CSPS Seminar: Local development in Northern Ghana
The "local turn" in devleopment planning is often traced to the late 1990s and 2000s. However, governments in Ghana made village-level projects a cornerstone of rural governance throughout the twentieth centure, particularly in regions considerd remote. Drawing on archival and oral historical research conducted in northern Ghana, the presentation traces this longer history in two ways. First, it shows how, despite decades of changing development philosophy and policy, Ghanaian states have continued to construct village-level development programes that are unevenly distributed and rely on unpaid rural labour. Second, drawing on particular examples, it shows how Ghanaians have engated createively with village projects, using their labour and long-term experience to contest, capitalize on, and reshape the meanings of local development.

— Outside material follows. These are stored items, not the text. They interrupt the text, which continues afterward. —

(* ===== verification/ProllyEdit.v ===== *)
(** * Prolly trees: edits of an entry list and of a tree

    The edit of a sorted entry list, the effect of [mutate] on an abstract tree, and the two facts
    about it: it edits the entries of the tree, and unless it leaves an internal node open it gives
    the levels that building over the edited entries gives. *)

From S2P Require Import Prelude Codec Types Cbor Store Prolly ProllyNode ProllyTree ProllyRead ProllyShape ProllyBuild.

Module ProllyEdit.
Import Codec Cbor Digest Store Prolly ProllyNode ProllyTree ProllyRead ProllyShape ProllyBuild.

(** ** Edits of a sorted list *)

Definition new_entry (key : bytes) (change : Change) : list Entry :=
  match change with Set_ v => [(key, v)] | Remove => [] end.

(** The entries below the key, the new entry if there is one, the entries above the key. *)
Definition edited (l : list Entry) (key : bytes) (change : Change) : list Entry :=
  filter (fun e => e.1 <b key) l ++ new_entry key change ++ filter (fun e => key <b e.1) l.

Lemma below_not_above (l : list Entry) key :
  Forall (fun e => e.1 <b key) l -> Forall (fun e => ~ key <b e.1) l.
Proof. intros H. eapply Forall_impl; [exact H|]. simpl. intros e He H'. eapply (bytes_lt_irrefl key). by etrans. Qed.

Lemma above_not_below (l : list Entry) key :
  Forall (fun e => key <b e.1) l -> Forall (fun e => ~ e.1 <b key) l.
Proof. intros H. eapply Forall_impl; [exact H|]. simpl. intros e He H'. eapply (bytes_lt_irrefl key). by etrans. Qed.

(** An edit is local: entries below and above the key are left alone. *)
Lemma edited_local l1 l l2 key change :
  Forall (fun e => e.1 <b key) l1 -> Forall (fun e => key <b e.1) l2 ->
  edited (l1 ++ l ++ l2) key change = l1 ++ edited l key change ++ l2.
Proof.
  intros H1 H2. unfold edited. rewrite !filter_app.
  rewrite (filter_all _ l1 H1), (filter_all _ l2 H2).
  rewrite (filter_nothing _ l1 (below_not_above _ _ H1)), (filter_nothing _ l2 (above_not_below _ _ H2)).
  simpl. by rewrite !app_nil_r, <-!app_assoc.
Qed.

Lemma edited_sorted l key change : sorted_by fst l -> sorted_by fst (edited l key change).
Proof.
  intros Hs. unfold edited. apply sorted_by_app. split_and!; [by apply filter_sorted| |].
  - apply sorted_by_app. split_and!; [destruct change; repeat constructor|by apply filter_sorted|].
    intros x y Hx [Hy _]%list_elem_of_filter. destruct change; simpl in Hx; [|by apply not_elem_of_nil in Hx].
    by apply list_elem_of_singleton in Hx as ->.
  - intros x y [Hx _]%list_elem_of_filter [Hy|[Hy _]%list_elem_of_filter]%elem_of_app; unfold key_lt.
    + destruct change; simpl in Hy; [|by apply not_elem_of_nil in Hy]. by apply list_elem_of_singleton in Hy as ->.
    + by trans key.
Qed.

(** The code's edit of a leaf or of the whole entry list. *)
Lemma apply_change_edited l key change :
  sorted_by fst l -> apply_change l key change = edited l key change.
Proof.
  intros Hs. unfold apply_change. destruct (binary_search l key) as [i|i] eqn:E.
  - destruct (binary_search_Ok l key i Hs E) as [v Hv].
    assert (i < length l)%nat as Hi.
    { apply (f_equal length) in Hv. rewrite length_app in Hv. simpl in Hv.
      rewrite length_take, length_drop in Hv. lia. }
    assert (length (take i l) = i) as Hlen by (rewrite length_take; lia).
    pose proof Hs as Hs'. rewrite Hv in Hs'. apply sorted_by_app in Hs' as (_ & [_ H2]%sorted_by_cons_inv & H1).
    assert (Forall (fun e => e.1 <b key) (take i l)) as Hlo.
    { apply Forall_forall. intros e He. apply (H1 e (key, v)); [done|left]. }
    assert (edited l key change = take i l ++ new_entry key change ++ drop (S i) l) as ->.
    { rewrite Hv at 1. change ((key, v) :: drop (S i) l) with ([(key, v)] ++ drop (S i) l).
      rewrite edited_local by done. f_equal. f_equal. unfold edited. simpl.
      rewrite !filter_cons_False; [by rewrite app_nil_r|simpl; apply bytes_lt_irrefl..]. }
    destruct change as [w|]; simpl.
    + assert (l !! i = Some (key, v)) as Hli by (rewrite Hv; by apply list_lookup_middle).
      unfold key_at. rewrite Hli. simpl. by apply insert_take_drop.
    + rewrite delete_take_drop. done.
  - destruct (binary_search_Err l key i Hs E) as (_ & H1 & H2).
    assert (edited l key change = take i l ++ new_entry key change ++ drop i l) as ->.
    { rewrite <-(take_drop i l) at 1. rewrite <-(app_nil_l (drop i l)) at 1.
      rewrite edited_local by done. f_equal. f_equal. unfold edited. by rewrite app_nil_r. }
    destruct change; simpl; [done|]. by rewrite take_drop.
Qed.

Lemma edited_tmap l key change :
  sorted_by fst l ->
  tmap (edited l key change)
  = match change with Set_ v => <[key := v]> (tmap l) | Remove => delete key (tmap l) end.
Proof.
  intros Hs. apply map_eq. intros k.
  pose proof (sorted_by_NoDup _ _ Hs) as Hn.
  pose proof (sorted_by_NoDup _ _ (edited_sorted l key change Hs)) as Hn'.
  destruct (decide (k = key)) as [->|Hk].
  - assert (tmap (edited l key change) !! key = tmap (new_entry key change) !! key) as ->.
    { unfold edited. apply tmap_mid; [apply tmap_below|apply tmap_above];
        apply Forall_forall; intros e He; by apply list_elem_of_filter in He as [He _]. }
    destruct change; simpl; [by rewrite !lookup_insert_eq|by rewrite lookup_delete_eq].
  - transitivity (tmap l !! k).
    2: { destruct change; [by rewrite lookup_insert_ne|by rewrite lookup_delete_ne]. }
    apply option_eq. intros v. unfold tmap. rewrite <-!elem_of_list_to_map by done. unfold edited.
    rewrite !elem_of_app, !list_elem_of_filter. simpl.
    assert ((k, v) ∉ new_entry key change) as Hne by (destruct change; set_solver).
    destruct (bytes_lt_trichotomy k key) as [?|[?|?]]; naive_solver.
Qed.

(** The last key survives an insertion below it. *)
Lemma last_edited_set l key v k w :
  sorted_by fst l -> last l = Some (k, w) -> key <=b k ->
  exists w', last (edited l key (Set_ v)) = Some (k, w').
Proof.
  intros Hs Hl Hle. apply last_Some in Hl as (l' & ->). unfold edited. rewrite !filter_app.
  apply bytes_le_lt in Hle as [->|Hlt].
  - apply sorted_by_app in Hs as (Hs & _ & H). exists v.
    rewrite (filter_nothing (fun e => k <b e.1) l'), (filter_nothing (fun e => k <b e.1) [_]).
    + simpl. by rewrite last_snoc.
    + constructor; [apply bytes_lt_irrefl|constructor].
    + apply Forall_forall. intros e He H'. apply (bytes_lt_irrefl k). etrans; [exact H'|].
      apply (H e (k, w)); [done|left].
  - exists w. rewrite (filter_all (fun e => key <b e.1) [_]) by by repeat constructor.
    by rewrite !app_assoc, last_snoc.
Qed.

(** ** The edit of a tree *)

Section Edit.
Context `{hasher : Hasher}.
Implicit Types (t : tree) (cs : list (bytes * tree)) (key : bytes) (change : Change).

(** The child the edit descends into. *)
Definition descend_index {A} key (cs : list (bytes * A)) : nat :=
  default (length cs - 1)%nat (position key cs).

Definition child_rightmost {A} (rightmost : bool) key (cs : list (bytes * A)) : bool :=
  rightmost && (descend_index key cs =? length cs - 1)%nat.

(** The children of an edited internal node, given the nodes that replace its edited child. *)
Definition spliced {A} key (cs sub : list (bytes * A)) : list (bytes * A) :=
  take (descend_index key cs) cs ++ sub ++ drop (S (descend_index key cs)) cs.

(** The nodes that replace [t], or [None] when the edit opens a leaf that is not the last. *)
Fixpoint pmut (level : nat) t key change (rightmost : bool) : option (list (bytes * tree)) :=
  match t with
  | Leaf es =>
      let es := apply_change es key change in
      match last es with
      | Some e => if negb (is_boundary e.1 0) && negb rightmost then None else Some (leaf_nodes es)
      | None => Some (leaf_nodes es)
      end
  | Inode cs =>
      match level with
      | O => None
      | S level' =>
          c ← cs !! descend_index key cs;
          sub ← pmut level' c.2 key change (child_rightmost rightmost key cs);
          Some (inodes (N.of_nat level) (spliced key cs sub))
      end
  end.

(** The edit leaves an internal node that is not the last of its level without a closing boundary:
    the removal emptied the child that closed it. *)
Fixpoint orphaned (level : nat) t key change (rightmost : bool) : bool :=
  match t, level with
  | Inode cs, S level' =>
      match cs !! descend_index key cs with
      | None => false
      | Some c =>
          orphaned level' c.2 key change (child_rightmost rightmost key cs)
          || match pmut level' c.2 key change (child_rightmost rightmost key cs) with
             | None => false
             | Some sub =>
                 match last (spliced key cs sub) with
                 | None => false
                 | Some n => negb rightmost && negb (is_boundary n.1 (N.of_nat level))
                 end
             end
      end
  | _, _ => false
  end.

(** The edit descends into the child whose range holds the key. *)
Lemma descend_child cs key :
  cs <> [] -> Forall keyed_child cs -> sorted_by fst (flatten_all cs) ->
  exists cs1 c cs2, cs = cs1 ++ c :: cs2 /\ length cs1 = descend_index key cs
  /\ Forall (fun e => e.1 <b key) (flatten_all cs1) /\ Forall (fun e => key <b e.1) (flatten_all cs2)
  /\ (cs2 <> [] -> key <=b c.1).
Proof.
  intros Hne Hk Hs. unfold descend_index. destruct (position key cs) as [i|] eqn:E; simpl.
  - apply position_Some in E as (cs1 & c & cs2 & -> & <- & Hlt & Hle). exists cs1, c, cs2.
    apply Forall_app in Hk as [Hk1 [Hkc Hk2]%Forall_cons].
    pose proof (flatten_all_above _ _ _ Hkc Hs) as Habove. split_and!; try done.
    + apply flatten_all_below; [done| |done]. rewrite flatten_all_app in Hs.
      by apply sorted_by_app in Hs as (? & _).
    + eapply Forall_impl; [exact Habove|]. simpl. intros e He. by eapply bytes_le_lt_trans.
  - apply position_None in E. destruct cs as [|c cs1 _] using rev_ind; [done|]. exists cs1, c, [].
    rewrite length_app. simpl. split_and!; [done|lia| |constructor|done].
    apply Forall_app in Hk as [Hk _]. apply Forall_app in E as [E _]. apply flatten_all_below; [done| |done].
    rewrite flatten_all_app in Hs. by apply sorted_by_app in Hs as (? & _).
Qed.

Lemma descend_split {A} key (cs1 : list (bytes * A)) (c : bytes * A) (cs2 : list (bytes * A)) :
  length cs1 = descend_index key (cs1 ++ c :: cs2) ->
  (cs1 ++ c :: cs2) !! descend_index key (cs1 ++ c :: cs2) = Some c
  /\ (forall sub, spliced key (cs1 ++ c :: cs2) sub = cs1 ++ sub ++ cs2)
  /\ (forall rm, child_rightmost rm key (cs1 ++ c :: cs2) = rm && bool_decide (cs2 = [])).
Proof.
  intros Hl. unfold spliced, child_rightmost. rewrite <-Hl. split_and!.
  - by apply list_lookup_middle.
  - intros sub. rewrite take_app_length. do 2 f_equal.
    change (c :: cs2) with ([c] ++ cs2). rewrite app_assoc. apply drop_app_length'.
    rewrite length_app. simpl. lia.
  - intros rm. f_equal. rewrite length_app. simpl.
    case_bool_decide as H; [subst; simpl; apply Nat.eqb_eq; lia|].
    apply Nat.eqb_neq. destruct cs2; [done|]. simpl. lia.
Qed.

(** What an edit does to a search tree of height [i]. *)
Lemma pmut_edits i t key change rm ns :
  leveled i t -> keyed t -> sorted_by fst (flatten t) -> pmut i t key change rm = Some ns ->
  flatten_all ns = edited (flatten t) key change /\ Forall keyed_child ns
  /\ Forall (fun c => leveled i c.2) ns.
Proof.
  revert t rm ns. induction i as [|i IH]; intros [es|cs] rm ns Hl Hk Hs Hp; try done.
  - cbn [pmut] in Hp. simpl in Hs. rewrite apply_change_edited in Hp by done.
    assert (ns = leaf_nodes (edited es key change)) as ->.
    { destruct (last (edited es key change)); [destruct (negb _ && negb _)|]; naive_solver. }
    split_and!; [apply flatten_leaf_nodes|apply keyed_leaf_nodes|apply leveled_leaf_nodes].
  - destruct Hl as [Hne Hl]. apply keyed_Inode in Hk. change (flatten (Inode cs)) with (flatten_all cs) in *.
    destruct (descend_child cs key Hne Hk Hs) as (cs1 & c & cs2 & -> & Hi & H1 & H2 & _).
    destruct (descend_split key cs1 c cs2 Hi) as (Hlk & Hsp & _).
    cbn [pmut] in Hp. rewrite Hlk in Hp. cbn [mbind option_bind] in Hp.
    destruct (pmut i c.2 key change _) as [sub|] eqn:Esub; [|done]. cbn [mbind option_bind] in Hp.
    injection Hp as <-. rewrite Hsp.
    apply Forall_app in Hk as [Hk1 [Hkc Hk2]%Forall_cons]. apply Forall_app in Hl as [Hl1 [Hlc Hl2]%Forall_cons].
    destruct (IH c.2 _ sub Hlc (proj1 Hkc) (sorted_flatten_child _ _ _ Hs) Esub) as (Hf & Hks & Hls).
    split_and!.
    + rewrite flatten_inodes, !flatten_all_app, flatten_all_cons, Hf. by rewrite edited_local.
    + apply keyed_inodes. by rewrite !Forall_app.
    + apply leveled_inodes. by rewrite !Forall_app.
Qed.

Lemma tower_0_single es k t : tower 0 es = [(k, t)] -> t = Leaf es.
Proof.
  cbn [tower]. unfold leaf_nodes. pose proof (chunks_concat (cut 0) [] es) as Hc.
  destruct (chunks (cut 0) [] es) as [|r [|]]; simpl; try done. intros [= _ <-].
  simpl in Hc. by rewrite app_nil_r in Hc; subst.
Qed.

Lemma tower_S_single i es k t : tower (S i) es = [(k, t)] -> t = Inode (tower i es) /\ tower i es <> [].
Proof.
  cbn [tower]. unfold inodes. pose proof (chunks_concat (cut (N.of_nat (S i))) [] (tower i es)) as Hc.
  pose proof (chunks_nonempty (cut (N.of_nat (S i))) [] (tower i es)) as Hn.
  destruct (chunks _ _ _) as [|r [|]]; simpl; try done. intros [= _ <-].
  simpl in Hc. rewrite app_nil_r in Hc. subst r. by apply Forall_cons in Hn as [Hn _].
Qed.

Dr. Alice Wiemers is an Associate Professor of History and Africana Studies at Davidson College, North Carolina, USA. Her historical research focuses on how Ghanaians navigate economic and development policy through local, national, and global networks. The presentation draws from her recent book, Village Work: Development and Rural Statecraft in Twentieth-Century Ghana (Ohio University Press, 2021). She is currently beginning a new project on the intellectual and social history of Ghanaian policymaking at the intersection of Cold War transnationalism and the start of the neoliberal era.